Figure 1. Study design. MMF: Mycophenolate mofetil, MZB: Mizoribine, CyA:

Cyclosporine, Tac: Tacrolimus. After rituximab was administered at a dose of 375 mg/m²

(maximum dose: 500 mg) once weekly for four weeks, on Days 1, 8, 15, and 22, MMF

was administered at a dose of 1,000–1,200 mg/m2/day (maximum 2 g/day) twice daily

after breakfast and dinner for 17 months (from Day 29 until Day 505). In the placebo

group, rituximab was provided in the same manner, and placebo was administered

instead of MMF. The follow-up period was defined as the time from Day 506 to the last

scheduled treatment date of the last enrolled patient. During the follow-up period,

investigators followed up all participants according to the specified schedule and

conducted a follow-up survey using routine clinical data.

Figure 2. Flow diagram.

Figure 3. Kaplan–Meier curves for treatment failure (frequent relapses, steroid

dependence or resistance, or use of immunosuppressive agents or rituximab)-free

survival. MMF: Mycophenolate mofetil. The times to treatment failure were not

statistically significantly longer throughout the study period (the treatment period and

follow-up period) among patients given MMF after rituximab than among patients

receiving rituximab monotherapy (hazard ratio (HR): 0.593, P=0.0694) (See also Table

3a). However, during the treatment period, rituximab followed by MMF decreased the

development of treatment failure by 80% compared with rituximab monotherapy (HR:

0.202) (See also Table 3b).

41

Figure 4. Kaplan–Meier curves or cumulative incidence-free function for

secondary outcomes. (a) Kaplan–Meier curves for relapse-free survival, (b)

Cumulative incidence-free function for frequent relapses, (c) Cumulative

incidence-free function for steroid-dependent relapses. MMF: Mycophenolate

mofetil. Times to relapse and those to each of component outcomes of treatment failure

such as frequent relapses and steroid dependent relapses were approximately 40%

longer (although not statistically significantly) among patients given MMF after rituximab

than among patients receiving rituximab monotherapy throughout the study (combined

treatment and follow-up) period [hazard ratio (HR): (a) 0.618, (b) 0.561, (c) 0.602] (See

also Table 5a, 6a, and 7a). However, during the treatment period, MMF after rituximab

decreased the occurrence of relapse, frequent relapses, and steroid-dependent relapses

by 70%–80% compared with rituximab monotherapy [(a) HR: 0.280, (b) HR: 0.202, (c)
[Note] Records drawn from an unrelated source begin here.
(** X21. A line SERIAL or PARALLEL followed by a URL that begins with
    "http://" and has no '/' after the host stops the run that reads it,
    in either mode, as the first line of a script and at whatever point
    of a script the line stands after lines that ended normally: the
    lines after it are never read and nothing is drained.  In parallel
    mode every child forked by the lines before it stays in the group and
    is never waited for; in serial mode the group is empty and those
    children were waited for already. *)
Theorem url_without_path_stops_the_run :
  forall fuel verb url rest prompt parallel,
    verb = "SERIAL" \/ verb = "PARALLEL" ->
    plain_word url = true ->
    (Str.find url "http://" 0 =? 0) = true ->
    Str.size url < Str.npos ->
    Str.find_char url "/" 7 = Str.npos ->
    (forall os : OS,
        process (S fuel) (String.concat " " [verb; url] :: rest) prompt
                parallel os
        = (Stop StdOutOfRange,
           [Prompt prompt; Nested url (verb =? "PARALLEL")%string []], os))
    /\ (forall pre (os : OS) group t1 os1,
           Forall (fun l => (l =? "exit")%string = false) pre ->
           loop (processScript (S fuel)) pre prompt parallel [] os
           = (Ok group, t1 ++ [Prompt prompt], os1) ->
           process (S fuel) (pre ++ String.concat " " [verb; url] :: rest)
                   prompt parallel os
           = (Stop StdOutOfRange,
              t1 ++ [Prompt prompt;
                     Nested url (verb =? "PARALLEL")%string []],
              os1)
           /\ group = (if parallel then forks t1 else [])
           /\ waits (t1 ++ [Prompt prompt;
                            Nested url (verb =? "PARALLEL")%string []])
              = (if parallel then [] else forks t1)).
Proof.
  intros fuel verb url rest prompt parallel Hv Hplain Hgate Hsize Hpath.
  assert (Hsplit : split (String.concat " " [verb; url]) = [verb; url]).
  { apply split_concat_plain. cbn [forallb]. rewrite Hplain.
    now destruct Hv; subst verb. }
  assert (He : (String.concat " " [verb; url] =? "exit")%string = false)
    by now destruct Hv; subst verb.
  assert (Hs : skipped (String.concat " " [verb; url]) = false)
    by now destruct Hv; subst verb.
  assert (Hc : ((verb =? "SERIAL") || (verb =? "PARALLEL"))%string = true)
    by now destruct Hv; subst verb.
  pose proof (breakDownURL_throws_or_not url Hsize) as Hthrow.
  rewrite (http_gate_hostStart _ Hgate) in Hthrow. specialize (Hthrow Hpath).
  assert (Hline : forall childList (os : OS),
             loop (processScript (S fuel))
                  (String.concat " " [verb; url] :: rest) prompt parallel
                  childList os
             = (Stop StdOutOfRange,
                [Prompt prompt; Nested url (verb =? "PARALLEL")%string []],
                os)).
  { intros childList os. rewrite loop_cases, He, Hs, Hsplit, Hc.
    rewrite processScript_S. unfold nested, bind, script_source.
    rewrite Hgate. unfold setupHTTPStream. now rewrite Hthrow. }
  split.
  - intros os. unfold process, process_with, bind. now rewrite Hline.
  - intros pre os group t1 os1 Hpre Eloop.
    pose proof (loop_keeps_group (processScript (S fuel)) prompt parallel
                  (processScript_enclosed (S fuel)) pre [] os) as Hgroup.
    rewrite Eloop in Hgroup. destruct Hgroup as [Hq Hgroup].
    cbn [app] in Hgroup. rewrite forks_app, app_nil_r in Hgroup.
    split; [|split].
    + destruct (loop_app (processScript (S fuel)) pre
                  (String.concat " " [verb; url] :: rest) prompt parallel
                  Hpre _ _ _ _ _ Eloop) as (t1' & Ht & Eapp).
      apply app_inj_tail in Ht as [<- _].
      unfold process, process_with, bind.
      now rewrite Eapp, Hline.
    + exact Hgroup.
    + rewrite waits_app. cbn [waits]. rewrite app_nil_r.
      destruct parallel.
      * destruct (Hq eq_refl) as [Hw _]. rewrite waits_app in Hw.
        now apply app_eq_nil in Hw.
      * pose proof (loop_serial_shape (processScript (S fuel)) prompt
                      (processScript_shape (S fuel)) pre [] os) as Hshape.
        rewrite Eloop in Hshape. apply serial_shape_waits in Hshape.
        cbn [trace_of fst snd] in Hshape.
        rewrite waits_app, forks_app in Hshape. cbn in Hshape.
        now rewrite !app_nil_r in Hshape.
Qed.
HR: 0.220] (See also Table 5b, 6b, and 7b).

Figure 5. Peripheral B cell counts. Peripheral CD19-positive cell counts were

monitored until Day 505. Day 1 was the first day of rituximab administration. Boxes

represent the quartile range for each grouping and time period, straight lines (beard) are

connected from the top and bottom sides of the boxes to outliers within 1.5 times the

quartile range width, and red crosses and blue open circles represent outlying

observations in the MMF group and placebo group, respectively.